▸ Task objective
For the entries below, print exactly the lines between the line holding "as on the real" and the line holding "monad whose outcome", inclusive, and nothing else.

(Source material)

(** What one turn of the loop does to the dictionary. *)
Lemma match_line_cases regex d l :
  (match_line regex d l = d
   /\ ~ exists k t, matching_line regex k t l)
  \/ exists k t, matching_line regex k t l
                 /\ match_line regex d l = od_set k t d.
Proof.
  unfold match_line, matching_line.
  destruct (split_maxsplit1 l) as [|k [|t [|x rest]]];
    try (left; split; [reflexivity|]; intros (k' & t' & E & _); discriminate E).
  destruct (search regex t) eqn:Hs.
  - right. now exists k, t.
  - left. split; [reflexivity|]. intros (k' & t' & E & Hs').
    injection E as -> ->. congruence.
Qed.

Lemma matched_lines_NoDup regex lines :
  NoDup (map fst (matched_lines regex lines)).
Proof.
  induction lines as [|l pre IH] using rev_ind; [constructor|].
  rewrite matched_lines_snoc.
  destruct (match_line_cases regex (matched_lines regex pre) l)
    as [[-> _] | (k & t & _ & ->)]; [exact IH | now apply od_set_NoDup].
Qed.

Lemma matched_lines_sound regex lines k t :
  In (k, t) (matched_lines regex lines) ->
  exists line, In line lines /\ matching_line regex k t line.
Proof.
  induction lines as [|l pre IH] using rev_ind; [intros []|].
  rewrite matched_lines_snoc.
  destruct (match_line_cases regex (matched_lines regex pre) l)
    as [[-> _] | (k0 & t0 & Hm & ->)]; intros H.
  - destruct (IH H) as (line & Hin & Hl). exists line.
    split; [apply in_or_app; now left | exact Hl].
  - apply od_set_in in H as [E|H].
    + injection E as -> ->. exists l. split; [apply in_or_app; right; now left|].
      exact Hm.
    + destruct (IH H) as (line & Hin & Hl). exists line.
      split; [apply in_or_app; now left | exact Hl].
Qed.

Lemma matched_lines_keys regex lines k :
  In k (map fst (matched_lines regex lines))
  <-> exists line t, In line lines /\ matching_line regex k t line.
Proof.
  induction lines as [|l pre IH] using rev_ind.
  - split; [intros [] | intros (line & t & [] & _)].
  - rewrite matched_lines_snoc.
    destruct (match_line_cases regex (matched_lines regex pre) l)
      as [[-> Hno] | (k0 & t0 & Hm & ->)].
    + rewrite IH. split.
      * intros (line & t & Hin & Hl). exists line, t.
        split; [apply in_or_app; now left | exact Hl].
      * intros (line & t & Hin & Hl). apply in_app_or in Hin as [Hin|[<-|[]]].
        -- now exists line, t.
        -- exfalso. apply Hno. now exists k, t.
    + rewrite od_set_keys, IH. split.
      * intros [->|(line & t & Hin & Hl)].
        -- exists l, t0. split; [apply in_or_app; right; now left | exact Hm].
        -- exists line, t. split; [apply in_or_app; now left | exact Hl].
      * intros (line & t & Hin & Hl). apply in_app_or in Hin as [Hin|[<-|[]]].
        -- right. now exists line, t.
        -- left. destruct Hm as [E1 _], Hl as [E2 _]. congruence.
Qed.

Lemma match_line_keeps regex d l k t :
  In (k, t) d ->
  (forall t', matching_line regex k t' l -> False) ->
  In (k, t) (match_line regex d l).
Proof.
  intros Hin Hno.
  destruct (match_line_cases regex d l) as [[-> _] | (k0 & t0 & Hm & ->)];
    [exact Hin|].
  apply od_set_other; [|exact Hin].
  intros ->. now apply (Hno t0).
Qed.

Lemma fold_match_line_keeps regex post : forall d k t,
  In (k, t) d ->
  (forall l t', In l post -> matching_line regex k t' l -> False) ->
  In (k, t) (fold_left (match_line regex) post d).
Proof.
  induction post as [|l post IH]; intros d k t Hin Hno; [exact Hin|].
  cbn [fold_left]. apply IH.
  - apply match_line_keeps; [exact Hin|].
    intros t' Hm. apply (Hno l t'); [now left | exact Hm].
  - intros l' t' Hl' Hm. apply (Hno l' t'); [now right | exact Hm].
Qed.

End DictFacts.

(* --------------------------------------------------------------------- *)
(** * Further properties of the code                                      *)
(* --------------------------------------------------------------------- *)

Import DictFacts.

(End Source material)
(Source material)

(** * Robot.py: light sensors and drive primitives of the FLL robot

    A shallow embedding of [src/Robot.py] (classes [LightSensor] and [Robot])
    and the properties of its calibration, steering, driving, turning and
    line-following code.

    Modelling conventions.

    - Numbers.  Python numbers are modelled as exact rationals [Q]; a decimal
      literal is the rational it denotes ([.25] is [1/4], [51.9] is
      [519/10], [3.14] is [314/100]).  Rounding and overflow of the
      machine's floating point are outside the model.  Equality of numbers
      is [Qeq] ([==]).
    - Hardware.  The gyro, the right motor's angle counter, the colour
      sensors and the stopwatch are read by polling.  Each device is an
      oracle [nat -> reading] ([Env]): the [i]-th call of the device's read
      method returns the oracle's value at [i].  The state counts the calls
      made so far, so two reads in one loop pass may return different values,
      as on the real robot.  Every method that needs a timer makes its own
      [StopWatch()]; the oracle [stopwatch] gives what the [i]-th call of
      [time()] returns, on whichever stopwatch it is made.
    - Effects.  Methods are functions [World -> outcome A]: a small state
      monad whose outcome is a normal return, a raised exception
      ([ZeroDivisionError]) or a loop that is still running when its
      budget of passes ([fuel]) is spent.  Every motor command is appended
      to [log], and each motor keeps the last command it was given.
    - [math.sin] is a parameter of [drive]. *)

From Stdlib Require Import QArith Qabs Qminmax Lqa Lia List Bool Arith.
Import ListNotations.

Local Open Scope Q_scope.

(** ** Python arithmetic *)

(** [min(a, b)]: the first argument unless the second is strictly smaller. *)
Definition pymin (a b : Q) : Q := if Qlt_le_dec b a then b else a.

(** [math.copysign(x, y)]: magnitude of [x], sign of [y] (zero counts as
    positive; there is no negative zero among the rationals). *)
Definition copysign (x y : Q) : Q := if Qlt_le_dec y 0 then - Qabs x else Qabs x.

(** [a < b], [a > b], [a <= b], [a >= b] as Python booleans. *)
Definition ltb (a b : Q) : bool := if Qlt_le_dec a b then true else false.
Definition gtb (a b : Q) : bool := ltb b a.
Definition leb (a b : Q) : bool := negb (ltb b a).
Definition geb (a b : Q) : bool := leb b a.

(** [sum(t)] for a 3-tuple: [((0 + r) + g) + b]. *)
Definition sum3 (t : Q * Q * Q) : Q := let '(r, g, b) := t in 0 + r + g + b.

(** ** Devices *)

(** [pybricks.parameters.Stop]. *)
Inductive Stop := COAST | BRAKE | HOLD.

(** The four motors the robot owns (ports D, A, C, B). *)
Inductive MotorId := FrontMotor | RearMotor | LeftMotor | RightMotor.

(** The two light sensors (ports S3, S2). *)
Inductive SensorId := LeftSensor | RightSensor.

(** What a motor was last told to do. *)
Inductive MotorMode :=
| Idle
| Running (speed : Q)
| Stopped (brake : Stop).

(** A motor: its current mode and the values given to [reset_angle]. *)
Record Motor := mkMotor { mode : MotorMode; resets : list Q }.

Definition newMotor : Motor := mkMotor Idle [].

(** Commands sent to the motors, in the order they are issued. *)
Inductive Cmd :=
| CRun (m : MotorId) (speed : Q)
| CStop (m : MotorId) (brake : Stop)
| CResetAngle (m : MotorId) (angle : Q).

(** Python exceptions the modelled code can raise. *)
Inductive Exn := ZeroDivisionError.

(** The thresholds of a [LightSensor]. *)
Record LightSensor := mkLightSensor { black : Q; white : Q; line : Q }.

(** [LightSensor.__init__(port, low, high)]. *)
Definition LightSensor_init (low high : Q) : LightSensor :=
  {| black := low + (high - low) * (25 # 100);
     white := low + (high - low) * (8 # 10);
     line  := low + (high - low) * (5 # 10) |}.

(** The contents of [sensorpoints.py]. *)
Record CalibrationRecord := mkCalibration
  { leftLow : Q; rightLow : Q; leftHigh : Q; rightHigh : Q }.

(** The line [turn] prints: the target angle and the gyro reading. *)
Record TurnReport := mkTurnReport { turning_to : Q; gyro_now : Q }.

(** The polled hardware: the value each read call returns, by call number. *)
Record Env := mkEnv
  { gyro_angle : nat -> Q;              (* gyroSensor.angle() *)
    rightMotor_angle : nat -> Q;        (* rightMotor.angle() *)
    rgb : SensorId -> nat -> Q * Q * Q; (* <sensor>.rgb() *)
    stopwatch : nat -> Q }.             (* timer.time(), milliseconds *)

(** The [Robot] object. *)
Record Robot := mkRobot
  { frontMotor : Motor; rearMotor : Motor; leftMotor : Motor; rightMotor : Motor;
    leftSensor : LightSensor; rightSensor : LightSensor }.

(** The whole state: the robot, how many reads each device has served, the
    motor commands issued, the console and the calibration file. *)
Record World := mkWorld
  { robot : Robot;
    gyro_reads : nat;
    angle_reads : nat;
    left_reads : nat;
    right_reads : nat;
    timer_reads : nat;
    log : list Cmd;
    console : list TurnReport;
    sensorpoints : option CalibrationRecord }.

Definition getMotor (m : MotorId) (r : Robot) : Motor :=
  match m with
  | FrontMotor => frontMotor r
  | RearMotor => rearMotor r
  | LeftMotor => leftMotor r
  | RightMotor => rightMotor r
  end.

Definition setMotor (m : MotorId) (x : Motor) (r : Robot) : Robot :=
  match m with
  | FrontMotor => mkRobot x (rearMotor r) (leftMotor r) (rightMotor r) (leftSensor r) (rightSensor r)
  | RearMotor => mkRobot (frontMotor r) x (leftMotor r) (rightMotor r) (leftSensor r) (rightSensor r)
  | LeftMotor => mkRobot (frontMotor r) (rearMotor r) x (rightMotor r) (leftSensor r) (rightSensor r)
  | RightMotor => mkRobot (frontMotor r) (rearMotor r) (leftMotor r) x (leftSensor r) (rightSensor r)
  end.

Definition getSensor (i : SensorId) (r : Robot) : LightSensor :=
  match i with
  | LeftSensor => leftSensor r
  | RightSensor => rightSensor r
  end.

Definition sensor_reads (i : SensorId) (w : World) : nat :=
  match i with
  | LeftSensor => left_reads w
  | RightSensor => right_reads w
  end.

(End Source material)
(Source material)

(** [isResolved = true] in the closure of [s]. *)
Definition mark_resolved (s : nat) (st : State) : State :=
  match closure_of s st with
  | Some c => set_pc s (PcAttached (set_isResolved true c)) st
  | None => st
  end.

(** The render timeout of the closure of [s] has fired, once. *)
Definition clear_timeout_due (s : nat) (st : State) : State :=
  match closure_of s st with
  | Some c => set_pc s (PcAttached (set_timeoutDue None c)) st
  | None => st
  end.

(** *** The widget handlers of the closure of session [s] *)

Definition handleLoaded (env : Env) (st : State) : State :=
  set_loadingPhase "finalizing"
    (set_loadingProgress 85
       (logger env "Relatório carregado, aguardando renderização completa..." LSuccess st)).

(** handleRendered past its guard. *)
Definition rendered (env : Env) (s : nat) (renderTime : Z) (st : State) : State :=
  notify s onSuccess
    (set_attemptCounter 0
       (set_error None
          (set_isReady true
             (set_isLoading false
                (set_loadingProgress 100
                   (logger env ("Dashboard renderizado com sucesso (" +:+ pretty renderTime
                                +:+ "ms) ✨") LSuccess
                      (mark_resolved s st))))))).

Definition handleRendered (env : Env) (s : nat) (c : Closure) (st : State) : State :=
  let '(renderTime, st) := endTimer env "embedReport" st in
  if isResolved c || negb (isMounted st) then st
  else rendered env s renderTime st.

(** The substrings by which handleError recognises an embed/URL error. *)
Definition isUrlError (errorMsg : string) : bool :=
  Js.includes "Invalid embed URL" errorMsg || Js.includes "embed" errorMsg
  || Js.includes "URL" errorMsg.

(End Source material)

▸ Result of the exercise
      as on the real robot.  Every method that needs a timer makes its own
      [StopWatch()]; the oracle [stopwatch] gives what the [i]-th call of
      [time()] returns, on whichever stopwatch it is made.
    - Effects.  Methods are functions [World -> outcome A]: a small state
      monad whose outcome is a normal return, a raised exception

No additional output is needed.